Stephen explained that the rules for assigning things is exactly the same as you’d expect from scalars, and that, for instance, you should put brackets around the right hand side if you’re doing anything clever:

        sub_returning_lvalue_array() = (1, 2);

Radu Greab fixed a problem where lvalue subs weren’t properly imposing list context on the assignment; this causes all sorts of problems when you have

    (lvalue1(), lvalue2()) = split ' ', '1 2 3 4';

as split doesn’t see the right number of elements to populate. This led to a discussion of the curious and undocumented PL_modcount. This variable tells Perl how many things to fill up - it’s actually only used in the case of split. However, it uses the number 10000 as a signifier for “this is going to be in list context, so just keep filling”. Jarkko, after possibly one too many games of wumpus raised objection to this undocumented, unmacroified bizarre magic number. However, both the magic number and the lvalue split bug got tidied up.

Linux large file support

Richard Soderberg had a valiant crack at getting large file support to work under Linux, and concluded that he had to include the file features.h to make things work; after a little more messing around, he found that -D_GNU_SOURCE should also turn on the required 64-bit types. Russ Allbery piped up saying that -D_GNU_SOURCE ought to be more than enough - if it wasn’t, there was a bug in glibc. (It looked for a fun moment that features.h was somewhat ironically named.)

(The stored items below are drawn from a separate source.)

Definition with_ffprobe (E : Env) (probe : string -> ProbeOutput) : Env := {|
  s3Bucket := s3Bucket E;
  jwtSecret := jwtSecret E;
  uuid_Parse := uuid_Parse E;
  auth_GetBearerToken := auth_GetBearerToken E;
  auth_ValidateJWT := auth_ValidateJWT E;
  mime_ParseMediaType := mime_ParseMediaType E;
  os_CreateTemp := os_CreateTemp E;
  io_Copy := io_Copy E;
  Seek := Seek E;
  ffmpeg := ffmpeg E;
  ffprobe := probe;
  os_Open := os_Open E;
  getAssetPath := getAssetPath E;
  path_Join := path_Join E;
  s3_PutObject := s3_PutObject E;
  s3_PresignGetObject := s3_PresignGetObject E;
  getVideoURL := getVideoURL E;
  db_UpdateVideo_err := db_UpdateVideo_err E
|}.

Definition with_presign (E : Env) (presign : string -> string -> Z -> result string)
  : Env := {|
  s3Bucket := s3Bucket E;
  jwtSecret := jwtSecret E;
  uuid_Parse := uuid_Parse E;
  auth_GetBearerToken := auth_GetBearerToken E;
  auth_ValidateJWT := auth_ValidateJWT E;
  mime_ParseMediaType := mime_ParseMediaType E;
  os_CreateTemp := os_CreateTemp E;
  io_Copy := io_Copy E;
  Seek := Seek E;
  ffmpeg := ffmpeg E;
  ffprobe := ffprobe E;
  os_Open := os_Open E;
  getAssetPath := getAssetPath E;
  path_Join := path_Join E;
  s3_PutObject := s3_PutObject E;
  s3_PresignGetObject := presign;
  getVideoURL := getVideoURL E;
  db_UpdateVideo_err := db_UpdateVideo_err E
|}.

Definition with_GetBearerToken (E : Env) (bearer : string -> result string) : Env := {|
  s3Bucket := s3Bucket E;
  jwtSecret := jwtSecret E;
  uuid_Parse := uuid_Parse E;
  auth_GetBearerToken := bearer;
  auth_ValidateJWT := auth_ValidateJWT E;
  mime_ParseMediaType := mime_ParseMediaType E;
  os_CreateTemp := os_CreateTemp E;
  io_Copy := io_Copy E;
  Seek := Seek E;
  ffmpeg := ffmpeg E;
  ffprobe := ffprobe E;
  os_Open := os_Open E;
  getAssetPath := getAssetPath E;
  path_Join := path_Join E;
  s3_PutObject := s3_PutObject E;
  s3_PresignGetObject := s3_PresignGetObject E;
  getVideoURL := getVideoURL E;
  db_UpdateVideo_err := db_UpdateVideo_err E
|}.
(** * README metadata extractor ([src/lib/readme-parser.ts])

    A shallow embedding of [parseReadme] and of the string and regular
    expression primitives it is built from, followed by the properties of
    the extractor.

    - A JavaScript string is the list of its UTF-16 code units; [length] is
      the [.length] property.
    - The regular expression literals of the source are values of a small
      pattern syntax, run by a backtracking matcher that follows the
      ECMAScript matching order (leftmost start, greedy quantifier, shorter
      repetitions tried on failure).
    - A property access on [undefined] is the only way the source could
      raise; it is a [Throw] of the completion type. *)

From Stdlib Require Import Ascii String.
From Stdlib Require Import List NArith Arith Bool Lia.
Import ListNotations.

(** ** Strings *)

Definition char := N.
Definition jsstring := list char.

(** A literal of the source, unit by unit. *)
Definition lit (s : string) : jsstring :=
  map N_of_ascii (list_ascii_of_string s).

Definition LF : char := 10%N.
Definition CR : char := 13%N.
Definition hash : char := 35%N.
Definition star : char := 42%N.
Definition dash : char := 45%N.
Definition space : char := 32%N.
Definition dot : char := 46%N.
Definition bang : char := 33%N.
Definition question : char := 63%N.
Definition lbracket : char := 91%N.
Definition rbracket : char := 93%N.
Definition lparen : char := 40%N.
Definition rparen : char := 41%N.
Definition backtick : char := 96%N.

(** ECMAScript LineTerminator: LF, CR, LS, PS. *)
Definition isLineTerminator (c : char) : bool :=
  (c =? 10)%N || (c =? 13)%N || (c =? 8232)%N || (c =? 8233)%N.

(** ECMAScript WhiteSpace together with LineTerminator: the class [\s] of a
    pattern and the units [trim] strips. *)
Definition isWhiteSpace (c : char) : bool :=
  ((9 <=? c)%N && (c <=? 13)%N) || (c =? 32)%N || (c =? 160)%N
  || (c =? 5760)%N || ((8192 <=? c)%N && (c <=? 8202)%N)
  || (c =? 8232)%N || (c =? 8233)%N || (c =? 8239)%N || (c =? 8287)%N
  || (c =? 12288)%N || (c =? 65279)%N.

Andreas said that his experience had been that upgrading his kernel, making the kernel headers available and then rebuilding glibc had magically given him large file support with no changes to Perl required - just a reconfigure and recompile. Linux users take note!

Calls for papers

Nat Torkington reminded us that the Perl Conference call for papers has been published, and gave a few ideas for papers that Perl porters could give. We’re trying to press-gang someone into giving a paper on how the regular expression engine actually works, but the usual suspects have gone very quiet.

Rich Lafferty also remarked that the equally worthy Yet Another Perl Conference was also seeking papers.

Various

Thanks for all the work on the bugs reported last week!